Follow me on Twitter for my latest adventures!
I thought I'd share my favorite regex of all time:
[ -~]
Any ideas what this regexp matches?
It matches all ASCII characters from the space to the tilde. What are those characters? They're all printable characters!

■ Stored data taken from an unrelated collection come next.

(** C31. What a trap does to the thread it hits, if the handlers that return keep
    their contract.
    An interrupt that the bus code handles is invisible to the thread: same
    registers, same interrupt levels.
    A system call runs the handler of its number on the argument registers, with
    interrupts on.  If the handler returns, the trap comes back with its reply in
    [v0] and [a3] and the program counter after the call instruction, all other
    registers the same; or it does not come back, when the process has ended or runs
    another program.  It returns in no other case.  An error code, or [errno] with a
    negative value, is reported as an error; a call that succeeds with a value
    reports that value if the uninitialised variable [err] of the dispatcher held 0,
    and otherwise the error it held.
    For a TLB exception [vm_fault] is called with the kind of access and the address.
    Its result 0 restarts the instruction with nothing changed.
    Another result, like any other exception, ends a user process; in the kernel
    execution continues at the hook that [copyin] and [copyout] set, and without a
    hook the kernel panics.  A bus error panics.
    No assertion about levels or stacks fails on the way, and the processor's entries
    for the next trap are set. *)
Theorem trap_outcomes (err0 : Z) (base : Z) s :
  on_stack s base → trapped s →
  let code := trap_code s.(tf) in
  let trap := mips_trap self err0 in
  (code = EX_IRQ → (s.(levels).(t_curspl) = 0 → s.(levels).(t_iplhigh_count) = 0) →
     ∀ s1, mainbus_interrupt (in_irq s) = Ret tt s1 →
     wp trap (λ a s', a = Back ∧ resumed s base s1.(outside) s' ∧ s'.(tf) = s.(tf)) s) ∧
  (code = EX_SYS → s.(levels).(t_curspl) = 0 → s.(levels).(t_iplhigh_count) = 0 →
     (∀ r s1, serves err0 s.(tf) (s32 s.(tf).(tf_v0)) (synced s) r s1 →
        wp trap (λ a s', match r with
          | inl a' => a = a' ∧ s' = s1
          | inr r => a = Back ∧ resumed s base s1.(outside) s' ∧ replied r s.(tf) s'.(tf)
          end) s) ∧
     ∀ a s', trap s = Ret a s' → ∃ r s1, serves err0 s.(tf) (s32 s.(tf).(tf_v0)) (synced s) r s1) ∧
  (is_tlb code = true → ∀ r s1, vm_fault (fault_kind code) s.(tf).(tf_vaddr) (synced s) = Ret r s1 →
     if r =? 0 then wp trap (λ a s', a = Back ∧ resumed s base s1.(outside) s' ∧ s'.(tf) = s.(tf)) s
     else unresolved s base s1 (trap s)) ∧
  (0 < code < NTRAPCODES → code ≠ EX_SYS → is_tlb code = false → is_bus code = false → unresolved s base (synced s) (trap s)) ∧
  (is_bus code = true → ∃ s', trap s = Panic s').
Proof.
  intros Hs Ht code trap. split_and!.
  - intros Hc H0 s1 E. by apply trap_interrupt.
  - intros Hc H1 H2. split; [intros r s1 H; by apply trap_served|intros a s' H; by apply (trap_returns_served err0 s base a s')].
  - intros Htlb r s1 E. by apply trap_tlb.
  - intros Hc C1 Htlb Hbus. by apply trap_other.
  - intros Hbus. assert (code = 6 ∨ code = 7) as Hcase by (unfold is_bus in Hbus; rewrite orb_true_iff, !Z.eqb_eq in Hbus; exact Hbus).
    unfold trap. rewrite (trap_enter err0 s base) by (try done; fold code; unfold NTRAPCODES, EX_IRQ; lia). cbv zeta. fold code. exists (synced s).
    rewrite (proj2 (Z.eqb_neq code EX_SYS)) by (unfold EX_SYS; lia). apply bind_Panic. unfold page_fault. rewrite get_bind. cbv zeta.
    unfold is_bus in Hbus. rewrite Hbus. by rewrite !(proj2 (Z.eqb_neq _ _)) by (unfold EX_MOD, EX_TLBL, EX_TLBS; lia).
Qed.
End outcomes.

(** ** Example: handlers that do nothing, and a reboot that stops the machine *)

#[local] Instance ex_ops : TrapOps unit := {
  mainbus_interrupt := mret tt;
  vm_fault _ _ := mret 0;
  sys_reboot _ _ := Diverge;
  sys___time _ _ := mret 0;
  sys_open _ _ _ := mret 3;
  sys_close _ := mret 0;
  sys_read _ _ _ := mret 0;
  sys_write _ _ _ := mret 0;
  sys_fork _ := mret 2;
  sys_waitpid _ _ _ := mret 2;
  sys_getpid := mret 2;
  sys__exit _ := mret tt;
  sys_execv _ _ := mret (inl (-1));
  errno _ := ENOSYS;
}.

#[local] Instance ex_laws : TrapLaws unit.
Proof. split; intros; match goal with H : _ = Ret _ _ |- _ => by inversion H end. Qed.

(** An interrupt in user mode, in the middle of a page of stack. *)
Definition ex_trap : tstate unit :=
  Tstate (SplState 0 0 false) false (Some 0x80002000) None 0 0 0x80002f00 (new_frame 1 2 3 4) tt.

(** The same thread calling [open]: cause 8, call number 45. *)
Definition ex_open_frame : trapframe :=
  Trapframe 0 0xff0c 0x20 0 0 0 0 45 0 0x1000 0 0 0 0 0 0 0 0 0 0 0 0 0 0 0 0 0 0 0 0 0 0 0 0 3 0 4.
Definition ex_open : tstate unit := set_tf ex_open_frame ex_trap.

Take a look at the ASCII table. The printable characters start at the space and end at the tilde:

[ -~] matches all printable ascii characters (light blue background)
I love this.
Update:
Would you like to wear this regular expression? I just had an idea to make it a t-shirt as this blog post is getting so popular. Check out this t-shirt that I made:
This shirt is available through Teespring. Teespring is like Kickstarter for t-shirts. If 50 people buy the shirt, everyone gets their shirt. Otherwise no one gets charged and no one gets the shirt.



Facebook
Plurk
more
GitHub
LinkedIn
FriendFeed
Google Plus
Amazon wish list
Comments
I'm curious: For what do you use it? This is a good regex, I can agree, though, I'm not sure, where it could be properly used.
P.S. Only latin, also:
$ echo München | sed 's/[^ -~]/\ /g'
M nchen
$ echo Привет, мир | sed 's/[^ -~]/\ /g'
,
ascii only!
ascii only means it's practically useless for, you know, other 6,599,505,516 peoples who lives on earth.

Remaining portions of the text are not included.